━━━ RECORDS PROVIDED
Definition enable_core (dmac : ptr) : cmd mem unit :=
  reg_val ← axi_dmac_read dmac AXI_DMAC_REG_CTRL;
  if truthy (Z.land reg_val AXI_DMAC_CTRL_ENABLE) then mret tt else
  _ ← axi_dmac_write dmac AXI_DMAC_REG_CTRL 0;
  _ ← axi_dmac_write dmac AXI_DMAC_REG_CTRL AXI_DMAC_CTRL_ENABLE;
  axi_dmac_write dmac AXI_DMAC_REG_IRQ_MASK 0.

Definition axi_dmac_transfer_start (dmac : ptr) (t : axi_dma_transfer) : cmd mem Z :=
  if tr_size t =? 0 then mret 0 else
  _ ← dev_update dmac (take_transfer t);
  d ← dev_load dmac;
  if negb (hw_cyclic d) && bool_decide (tr_cyclic t = CYCLIC) then mret (-1) else
  if (bool_decide (direction d = DMA_DEV_TO_MEM) || bool_decide (direction d = DMA_MEM_TO_MEM)) &&
     bool_decide (tr_cyclic t = CYCLIC) then mret (-1) else
  _ ← set_flags dmac;
  _ ← enable_core dmac;
  reg_val ← axi_dmac_read dmac AXI_DMAC_REG_TRANSFER_SUBMIT;
  if truthy (Z.land reg_val AXI_DMAC_QUEUE_FULL) then mret (-1) else submit_first dmac.

(** A turn of the waits; [timeout] is the milliseconds that went by. *)
Definition wait_turn (timeout_ms : Z) (more : cmd mem bool) (timeout : Z) : cmd mem (Z + Z) :=
  again ← more;
  if (again : bool) then
    _ ← no_os_mdelay 1;
    let timeout := u32 (timeout + 1) in
    if timeout =? timeout_ms then mret (inr (-1)) else mret (inl timeout)
  else mret (inr 0).

Definition axi_dmac_transfer_wait_completion (fuel : nat) (dmac : ptr) (timeout_ms : Z) : cmd mem Z :=
  d ← dev_load dmac;
  match irq_option d with
  | IRQ_ENABLED =>
      loop fuel (wait_turn timeout_ms (d ← dev_load dmac; mret (negb (transfer_done (transfer d))))) 0
  | IRQ_DISABLED =>
      loop fuel (wait_turn timeout_ms
        (reg_val ← axi_dmac_read dmac AXI_DMAC_REG_IRQ_PENDING;
         mret (negb (reg_val =? Z.lor AXI_DMAC_IRQ_SOT AXI_DMAC_IRQ_EOT)))) 0
  end.

Definition axi_dmac_transfer_stop (dmac : ptr) : cmd mem unit :=
  axi_dmac_write dmac AXI_DMAC_REG_CTRL AXI_DMAC_CTRL_DISABLE.
End dmac.

(** ** What the core is relied on for *)

(** The address registers that it has, whether it repeats a burst by itself, and
    the longest burst, minus one. *)
Record dmac_caps : Type := Caps { cap_dest : bool; cap_src : bool; cap_cyclic : bool; cap_bits : Z }.

Definition cap_len (c : dmac_caps) : Z := Z.ones (cap_bits c).

Record burst : Type := Burst { b_dest : Z; b_src : Z; b_len : Z }.

(** The registers that hold what was written to them, and the bursts that were
    submitted so far. *)
Record dmac_regs : Type := Regs { r_dest : Z; r_src : Z; r_len : Z; r_flags : Z; r_log : list burst }.

Definition regs_write (c : dmac_caps) (off v : Z) (r : dmac_regs) : dmac_regs :=
  if off =? AXI_DMAC_REG_DEST_ADDRESS then
    Regs (if cap_dest c then v else 0) (r_src r) (r_len r) (r_flags r) (r_log r)
  else if off =? AXI_DMAC_REG_SRC_ADDRESS then
    Regs (r_dest r) (if cap_src c then v else 0) (r_len r) (r_flags r) (r_log r)
  else if off =? AXI_DMAC_REG_X_LENGTH then
    Regs (r_dest r) (r_src r) (Z.land v (cap_len c)) (r_flags r) (r_log r)
  else if off =? AXI_DMAC_REG_FLAGS then
    Regs (r_dest r) (r_src r) (r_len r) (if cap_cyclic c then v else Z.ldiff v DMA_CYCLIC) (r_log r)
  else if (off =? AXI_DMAC_REG_TRANSFER_SUBMIT) && Z.testbit v 0 then
    Regs (r_dest r) (r_src r) (r_len r) (r_flags r) (r_log r ++ [Burst (r_dest r) (r_src r) (r_len r + 1)])
  else r.

(** Nothing but the driver writes these registers; what is pending may change at
    any time. *)
Class DmacLaws {W} (io : axi_io W) (base : Z) (c : dmac_caps) (regs : W -> dmac_regs) (pending : W -> Z) : Prop := {
  caps_law : 0 <= cap_bits c <= 32;
  read_law off w : exists v w', axi_get io base off w = Done (v, w') /\ regs w' = regs w /\
    (off = AXI_DMAC_REG_IRQ_PENDING -> v = pending w) /\ (off = AXI_DMAC_REG_FLAGS -> v = r_flags (regs w)) /\
    (off = AXI_DMAC_REG_DEST_ADDRESS -> v = r_dest (regs w)) /\
    (off = AXI_DMAC_REG_SRC_ADDRESS -> v = r_src (regs w)) /\ (off = AXI_DMAC_REG_X_LENGTH -> v = r_len (regs w));
  write_law off v w : exists w', axi_put io base off v w = Done (tt, w') /\
    regs w' = regs_write c off v (regs w)
}.

(** ** The bursts of a transfer *)

Section plan.
  (** The size, and the length of a burst. *)
  Context (size len : Z) (Hsize : 0 < size) (Hlen : 0 < len).

Definition bursts_of : Z := (size + len - 1) / len.
Definition last_len : Z := size - (bursts_of - 1) * len.

(** The bytes before burst [i], and its length. *)
Definition offset_of (i : Z) : Z := Z.min (i * len) size.
Definition length_of (i : Z) : Z := Z.min len (size - i * len).

(** The bursts after which a cyclic transfer starts again: a last burst of one
    byte is left out. *)
Definition period (cyc : bool) : Z :=
  if cyc && (last_len =? 1) && (1 <? bursts_of) then bursts_of - 1 else bursts_of.

Lemma last_len_range : 1 <= last_len <= len.
Proof using Hlen.
  unfold last_len, bursts_of. pose proof (Z.div_mod (size + len - 1) len ltac:(lia)) as E.
  pose proof (Z.mod_pos_bound (size + len - 1) len Hlen). nia.
Qed.

Lemma bursts_pos : 1 <= bursts_of.
Proof using Hsize Hlen. unfold bursts_of. apply Z.div_le_lower_bound; lia. Qed.

Lemma period_range cyc : 1 <= period cyc <= bursts_of.
Proof using Hsize Hlen.
  pose proof bursts_pos. unfold period. destruct (cyc && (last_len =? 1)); cbn [andb]; [| lia].
  destruct (Z.ltb_spec 1 bursts_of); lia.
Qed.

Lemma offset_last : offset_of bursts_of = size.
Proof using Hlen. pose proof last_len_range as H. unfold last_len in H. unfold offset_of. nia. Qed.

Lemma offset_before j : 0 <= j < bursts_of -> offset_of j = j * len /\ j * len < size.
Proof using Hlen.
  intros Hj. pose proof last_len_range as H. unfold last_len in H. unfold offset_of.
  assert (j * len <= (bursts_of - 1) * len) by nia. lia.
Qed.

(** Nothing is left exactly after the last burst. *)
Lemma left_zero j : 0 <= j <= bursts_of -> (size - offset_of j = 0 <-> j = bursts_of).
Proof using Hlen.
  intros Hj. split; [| intros ->; rewrite offset_last; lia].
  intros E. destruct (Z.eq_dec j bursts_of); [done |].
  pose proof (offset_before j ltac:(lia)). lia.
Qed.

(** A burst takes what fits. *)
Lemma length_of_spec j : 0 <= j < bursts_of ->
  length_of j = (if len - 1 <? size - offset_of j then len - 1 else size - offset_of j - 1) + 1 /\
  0 < length_of j <= len /\ offset_of (j + 1) = offset_of j + length_of j.
Proof using Hsize Hlen.
  intros Hj. destruct (offset_before j Hj) as [E1 E2]. unfold length_of, offset_of in *.
  destruct (Z.ltb_spec (len - 1) (size - Z.min (j * len) size)); nia.
Qed.

(** The first [k] bursts are the first bytes, in order. *)
Lemma plan_covers a k : (Z.of_nat k <= bursts_of) ->
  concat ((fun i => seqZ (a + offset_of i) (length_of i)) <$> seqZ 0 (Z.of_nat k)) = seqZ a (offset_of (Z.of_nat k)).
Proof using Hsize Hlen.
  induction k as [| k IH]; intros Hk; [unfold offset_of; by replace (Z.min _ size) with 0 by lia |].
  rewrite seqZ_S, fmap_app, concat_app, IH by lia. cbn [fmap list_fmap concat]. rewrite app_nil_r, Z.add_0_l.
  destruct (length_of_spec (Z.of_nat k) ltac:(lia)) as (_ & Hl & E).
  replace (Z.of_nat (S k)) with (Z.of_nat k + 1) by lia. rewrite E.
  symmetry. apply seqZ_app; [unfold offset_of; nia | lia].
Qed.

(** A cyclic transfer starts again when at most one byte is left. *)
Lemma period_spec j : 1 <= j <= period true ->
  (size - 1 <= offset_of j <-> j = period true).
Proof using Hsize Hlen.
  intros Hj. pose proof last_len_range as Hl. pose proof bursts_pos as Hb. pose proof (period_range true) as Hp.
  destruct (Z.eq_dec j bursts_of) as [-> | Hne].
  - rewrite offset_last. lia.
  - destruct (offset_before j ltac:(lia)) as [-> Hlt]. unfold period in *. cbn [andb] in *.
    unfold last_len in *. destruct (Z.eqb_spec (size - (bursts_of - 1) * len) 1) as [E | E]; cbn [andb] in *.
    + destruct (Z.ltb_spec 1 bursts_of); [| lia]. split; [| intros ->; lia]. intros H1.
      assert (j = bursts_of - 1 \/ j <= bursts_of - 2) as [? | Hj2] by lia; [done | nia].
    + split; [| intros ->; lia]. intros H1.
      assert (j = bursts_of - 1 \/ j <= bursts_of - 2) as [-> | Hj2] by lia; [lia | nia].
Qed.
End plan.

(** ** Runs *)

Section runs.
  Context {W : Type} (io : axi_io W) (base : Z) (caps : dmac_caps) (regs : W -> dmac_regs) (pending : W -> Z).
  Context {HD : DmacLaws io base caps regs pending} (h : heap axi_dmac) (p : positive).
  Abbreviation mem := (platform axi_dmac W).
(** With the output divider that is nearest for them. *)
Definition cand (m d : Z) : best :=
  let fvco := fin * m / d in
  let dout := Z.max (Z.min ((fvco + fout / 2) / fout) 128) 1 in
  Best (fvco / dout) d m dout.

Definition cost (b : best) : Z := Z.abs (best_f b - fout).

Definition none : best := Best 0x7fffffff 0 0 0.

(** The best of the dividers that were seen. *)
Definition best_of (seen : Z -> Z -> Prop) (b : best) : Prop :=
  b = none /\ (forall m d, ~ seen m d) \/
  (exists m d, seen m d /\ b = cand m d) /\ forall m d, seen m d -> cost b <= cost (cand m d).

Record search_ok : Prop := SearchOk {
  so_fin : 0 < fin < 2 ^ 32 / 1000 + 1;
  so_fout : 0 < fout < 2 ^ 32 / 1000 + 1;
  so_pfd : 0 < fpfd_min r /\ 0 < fpfd_max r;
  so_vco : 0 < fvco_min r /\ fvco_min r <= 2000000 /\ 0 < fvco_max r <= 2000000
}.

Context (Hok : search_ok).

Lemma no_os_max_eq x y : no_os_max x y = Z.max x y.
Proof using. unfold no_os_max. destruct (Z.ltb_spec y x); lia. Qed.

Lemma no_os_min_eq x y : no_os_min x y = Z.min x y.
Proof using. unfold no_os_min. destruct (Z.ltb_spec x y); lia. Qed.

Lemma d_lo_pos : 1 <= d_lo.
Proof using. unfold d_lo. rewrite no_os_max_eq. lia. Qed.
(* ===== verification/AxiPwm.v ===== *)
(** * The PWM generator of an FPGA: [drivers/axi_core/axi_pwmgen/axi_pwm.c]

    A platform of [Pwm]: the functions that its table of operations points to,
    what they promise to the layer, and what they do not. *)
From S2P Require Import Prelude Mutex Util Bus Dispatch Pwm AxiIo.

(** ** Data *)

Record axi_pwm_init_param : Type := AxiPwmInit { xi_base_addr : Z; xi_ref_clock_Hz : Z; xi_channel : Z }.

Record axi_pwm_desc : Type := AxiPwmDesc {
  xd_base_addr : Z;
  xd_ref_clock_Hz : Z;
  xd_channel : Z;
  ch_period : Z;
  hw_major_ver : Z
}.

Definition AXI_PWMGEN_REG_CORE_VERSION : Z := 0x00.
Definition AXI_PWMGEN_REG_SCRATCHPAD : Z := 0x08.
Definition AXI_PWMGEN_REG_CONFIG : Z := 0x10.
Definition AXI_PWMGEN_REG_NPWM : Z := 0x14.
Definition AXI_PWMGEN_CHX_PERIOD (p : axi_pwm_desc) (ch : Z) : Z :=
  if hw_major_ver p =? 1 then u32 (0x40 + u32 (12 * ch)) else u32 (0x40 + u32 (4 * ch)).
Definition AXI_PWMGEN_CHX_DUTY (p : axi_pwm_desc) (ch : Z) : Z :=
  if hw_major_ver p =? 1 then u32 (0x44 + u32 (12 * ch)) else u32 (0x80 + u32 (4 * ch)).
Definition AXI_PWMGEN_CHX_PHASE (p : axi_pwm_desc) (ch : Z) : Z :=
  if hw_major_ver p =? 1 then u32 (0x48 + u32 (12 * ch)) else u32 (0xC0 + u32 (4 * ch)).
Definition AXI_PWMGEN_TEST_DATA : Z := 0x5A0F0081.
Definition AXI_PWMGEN_LOAD_CONIG : Z := 2.
Definition AXI_PWMGEN_RESET : Z := 1.
Definition AXI_PWMGEN_CHANNEL_DISABLE : Z := 0.
Definition AXI_PWMGEN_MAX_CHANNELS (p : axi_pwm_desc) : Z := if hw_major_ver p =? 1 then 4 else 16.
Definition NSEC_PER_USEC : Z := 1000.
Definition USEC_PER_SEC : Z := 1000000.
Definition AXI_PWMGEN_VERSION_MAJOR (x : Z) : Z := Z.land (Z.shiftr x 16) 0xff.

(** What [extra] points to in parameters and descriptors, the words that results
    go to, and the hardware. *)
Record pwm_world (V : Type) : Type := PwmWorld {
  xparams : gmap positive axi_pwm_init_param;
  xdescs : heap axi_pwm_desc;
  words : heap Z;
  fabric : V
}.
Arguments PwmWorld {V} _ _ _ _.
Arguments xparams {V} _.
Arguments xdescs {V} _.
Arguments words {V} _.
Arguments fabric {V} _.

(** What [calloc] gives. *)
Definition axi_pwm_desc0 : axi_pwm_desc := AxiPwmDesc 0 0 0 0 0.
Definition no_os_pwm_desc0 : no_os_pwm_desc :=
  PwmDesc None 0 0 0 0 NO_OS_PWM_POLARITY_HIGH false None 0 None None None.

(** *** Assignments *)

Definition set_ch_period (n : Z) (x : axi_pwm_desc) : axi_pwm_desc :=
  AxiPwmDesc (xd_base_addr x) (xd_ref_clock_Hz x) (xd_channel x) n (hw_major_ver x).

Definition set_major_ver (n : Z) (x : axi_pwm_desc) : axi_pwm_desc :=
  AxiPwmDesc (xd_base_addr x) (xd_ref_clock_Hz x) (xd_channel x) (ch_period x) n.

Definition set_times (period duty phase : Z) (d : no_os_pwm_desc) : no_os_pwm_desc :=
  PwmDesc (pd_mutex d) (pd_id d) period duty phase (pd_polarity d) (pd_enabled d) (pd_pwm_gpio d) (pd_irq_id d)
    (pd_pwm_callback d) (pd_platform_ops d) (pd_extra d).

(** ** Operations *)

Section axi_pwm.
  (** The platform's registers, and the bits of its [long]. *)
  Context {V : Type} (io : axi_io V) (long_bits : Z).
  Abbreviation mem := (platform no_os_pwm_desc (pwm_world V)).

Definition on_extra {A} : cmd (heap axi_pwm_desc) A -> cmd mem A :=
  zoom (fun s => xdescs s.2) (fun h s => (s.1, PwmWorld (xparams s.2) h (words s.2) (fabric s.2))).
Definition on_words {A} : cmd (heap Z) A -> cmd mem A :=
  zoom (fun s => words s.2) (fun h s => (s.1, PwmWorld (xparams s.2) (xdescs s.2) h (fabric s.2))).
Definition on_fabric {A} : cmd V A -> cmd mem A :=
  zoom (fun s => fabric s.2) (fun v s => (s.1, PwmWorld (xparams s.2) (xdescs s.2) (words s.2) v)).

Definition axi_read (base offset : Z) : cmd mem (Z * Z) := on_fabric (no_os_axi_io_read io base offset).
Definition axi_write (base offset data : Z) : cmd mem Z := on_fabric (no_os_axi_io_write io base offset data).

(** [desc->extra] and what it points to. *)
Definition axi_desc_of (desc : ptr) : cmd mem axi_pwm_desc :=
  d ← dev_load desc; on_extra (hload (pd_extra d)).

Definition update_axi_desc (desc : ptr) (f : axi_pwm_desc -> axi_pwm_desc) : cmd mem unit :=
  d ← dev_load desc; x ← on_extra (hload (pd_extra d)); on_extra (hstore (pd_extra d) (f x)).

Definition axi_pwmgen_write_mask (base offset mask data : Z) : cmd mem Z :=
  r ← axi_read base offset;
  if truthy r.1 then mret r.1 else
  axi_write base offset (Z.lor (Z.land r.2 (u32 (Z.lnot mask))) (Z.land data mask)).

(** A period for the channel, and the load of the configuration. *)
Definition load_period (desc : ptr) (period : axi_pwm_desc -> Z) : cmd mem Z :=
  x ← axi_desc_of desc;
  ret ← axi_write (xd_base_addr x) (AXI_PWMGEN_CHX_PERIOD x (xd_channel x)) (period x);
  if truthy ret then mret ret else
  axi_write (xd_base_addr x) AXI_PWMGEN_REG_CONFIG AXI_PWMGEN_LOAD_CONIG.

Definition axi_pwm_enable (desc : ptr) : cmd mem Z := load_period desc ch_period.

Definition axi_pwm_disable (desc : ptr) : cmd mem Z := load_period desc (fun _ => AXI_PWMGEN_CHANNEL_DISABLE).

(** Nanoseconds as cycles of the clock: the product has 32 bits, the sum those of
    [long]. *)
Definition clock_count (ref_clock_Hz ns : Z) : Z :=
  let tmp := u32 (ref_clock_Hz / NSEC_PER_USEC * ns) in
  wrap long_bits (tmp + USEC_PER_SEC - 1) / USEC_PER_SEC.

Definition axi_pwm_set_period (desc : ptr) (period_ns : Z) : cmd mem Z :=
  x ← axi_desc_of desc;
  let period_cnt := clock_count (xd_ref_clock_Hz x) period_ns in
  _ ← update_axi_desc desc (set_ch_period period_cnt);
  d ← dev_load desc;
  ret ← axi_write (xd_base_addr x) (AXI_PWMGEN_CHX_PERIOD x (xd_channel x)) (if pd_enabled d then period_cnt else 0);
  if truthy ret then mret ret else
  _ ← dev_update desc (fun d => set_times period_ns (pd_duty_cycle_ns d) (pd_phase_ns d) d);
  mret 0.

Definition axi_pwm_get_period (desc period_ns : ptr) : cmd mem Z :=
  d ← dev_load desc; _ ← on_words (hstore period_ns (pd_period_ns d)); mret 0.

Definition axi_pwm_set_duty_cycle (desc : ptr) (duty_cycle_ns : Z) : cmd mem Z :=
  x ← axi_desc_of desc;
  d ← dev_load desc;
  let duty_cycle_ns := if pd_period_ns d <? duty_cycle_ns then pd_period_ns d else duty_cycle_ns in
  ret ← axi_write (xd_base_addr x) (AXI_PWMGEN_CHX_DUTY x (xd_channel x)) (clock_count (xd_ref_clock_Hz x) duty_cycle_ns);
  if truthy ret then mret ret else
  _ ← dev_update desc (fun d => set_times (pd_period_ns d) duty_cycle_ns (pd_phase_ns d) d);
  mret 0.

Definition axi_pwm_get_duty_cycle (desc duty_cycle_ns : ptr) : cmd mem Z :=
  d ← dev_load desc; _ ← on_words (hstore duty_cycle_ns (pd_duty_cycle_ns d)); mret 0.

Definition axi_pwm_set_phase (desc : ptr) (phase_ns : Z) : cmd mem Z :=
  x ← axi_desc_of desc;
  ret ← axi_write (xd_base_addr x) (AXI_PWMGEN_CHX_PHASE x (xd_channel x)) (clock_count (xd_ref_clock_Hz x) phase_ns);
  if truthy ret then mret ret else
  _ ← dev_update desc (fun d => set_times (pd_period_ns d) (pd_duty_cycle_ns d) phase_ns d);
  mret 0.

Definition axi_pwm_get_phase (desc phase_ns : ptr) : cmd mem Z :=
  d ← dev_load desc; _ ← on_words (hstore phase_ns (pd_phase_ns d)); mret 0.

(** [if (ret != 0) goto error_xdesc;] *)
Definition or_fail (c : cmd mem Z) (k : cmd mem bool) : cmd mem bool :=
  ret ← c; if truthy ret then mret false else k.

(** The hardware of [axi_pwm_init], from the number of channels to the output;
    [false] where it goes to [error_xdesc]. *)
Definition start_channel (desc : ptr) (init : axi_pwm_init_param) : cmd mem bool :=
  let base := xi_base_addr init in
  r ← axi_read base AXI_PWMGEN_REG_NPWM;
  if truthy r.1 then mret false else
  if u32 (r.2 - 1) <? xi_channel init then mret false else
  or_fail (axi_pwmgen_write_mask base AXI_PWMGEN_REG_CONFIG AXI_PWMGEN_RESET 0) (
  or_fail (axi_write base AXI_PWMGEN_REG_SCRATCHPAD AXI_PWMGEN_TEST_DATA) (
  r ← axi_read base AXI_PWMGEN_REG_CORE_VERSION;
  if truthy r.1 then mret false else
  _ ← update_axi_desc desc (set_major_ver (AXI_PWMGEN_VERSION_MAJOR r.2));
  x ← axi_desc_of desc;
  if AXI_PWMGEN_MAX_CHANNELS x <=? xd_channel x then mret false else
  r ← axi_read base AXI_PWMGEN_REG_SCRATCHPAD;
  if truthy r.1 then mret false else
  if negb (r.2 =? AXI_PWMGEN_TEST_DATA) then mret false else
  d ← dev_load desc;
  or_fail (axi_pwm_set_period desc (pd_period_ns d)) (
  d ← dev_load desc;
  or_fail (axi_pwm_set_duty_cycle desc (pd_duty_cycle_ns d)) (
  d ← dev_load desc;
  or_fail (axi_pwm_set_phase desc (pd_phase_ns d)) (
  or_fail (axi_pwm_enable desc) (mret true)))))).

Definition new_pwm_desc : cmd mem ptr := zoom fst (fun h s => (h, s.2)) (halloc no_os_pwm_desc0).
Definition free_pwm_desc (desc : ptr) : cmd mem unit := zoom fst (fun h s => (h, s.2)) (hfree desc).

Definition axi_pwm_init (param : option no_os_pwm_init_param) : cmd mem (Z * ptr) :=
  match param with
  | None => mret (-1, None)
  | Some param =>
      pwm_desc ← new_pwm_desc;
      match pwm_desc with
      | None => mret (-1, None)
      | Some _ =>
          axi_desc ← on_extra (halloc axi_pwm_desc0);
          match axi_desc with
          | None => _ ← free_pwm_desc pwm_desc; mret (-1, None)
          | Some _ =>
              axi_init ← gets (fun s => pp_extra param ≫= (xparams s.2 !!.));
              axi_init ← the axi_init;
              _ ← on_extra (hstore axi_desc
                    (AxiPwmDesc (xi_base_addr axi_init) (xi_ref_clock_Hz axi_init) (xi_channel axi_init) 0 0));
              _ ← dev_update pwm_desc (fun d =>
                    PwmDesc (pd_mutex d) (pd_id d) (pp_period_ns param) (pp_duty_cycle_ns param) (pp_phase_ns param)
                      (pp_polarity param) (pd_enabled d) (pd_pwm_gpio d) (pd_irq_id d) (pd_pwm_callback d)
                      (pd_platform_ops d) axi_desc);
              ok ← start_channel pwm_desc axi_init;
              if (ok : bool) then mret (0, pwm_desc) else
              _ ← on_extra (hfree axi_desc);
              _ ← free_pwm_desc pwm_desc;
              mret (-1, None)
          end
      end
  end.

(** [desc] is used before it is compared with [NULL]. *)
Definition axi_pwm_remove (desc : ptr) : cmd mem Z :=
  d ← dev_load desc;
  match desc with
  | None => mret (-1)
  | Some _ =>
      x ← on_extra (hload (pd_extra d));
      ret ← axi_write (xd_base_addr x) AXI_PWMGEN_REG_CONFIG AXI_PWMGEN_RESET;
      if truthy ret then mret (-1) else
      _ ← on_extra (hfree (pd_extra d));
      _ ← free_pwm_desc desc;
      mret 0
  end.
━━━━━━
= PROBLEM STATEMENT =
Return exactly the leading lines of the listing, stopping after the line in which "if tr_size t =? 0 then mret 0 else" occurs.

= REPLY =
Definition enable_core (dmac : ptr) : cmd mem unit :=
  reg_val ← axi_dmac_read dmac AXI_DMAC_REG_CTRL;
  if truthy (Z.land reg_val AXI_DMAC_CTRL_ENABLE) then mret tt else
  _ ← axi_dmac_write dmac AXI_DMAC_REG_CTRL 0;
  _ ← axi_dmac_write dmac AXI_DMAC_REG_CTRL AXI_DMAC_CTRL_ENABLE;
  axi_dmac_write dmac AXI_DMAC_REG_IRQ_MASK 0.

Definition axi_dmac_transfer_start (dmac : ptr) (t : axi_dma_transfer) : cmd mem Z :=
  if tr_size t =? 0 then mret 0 else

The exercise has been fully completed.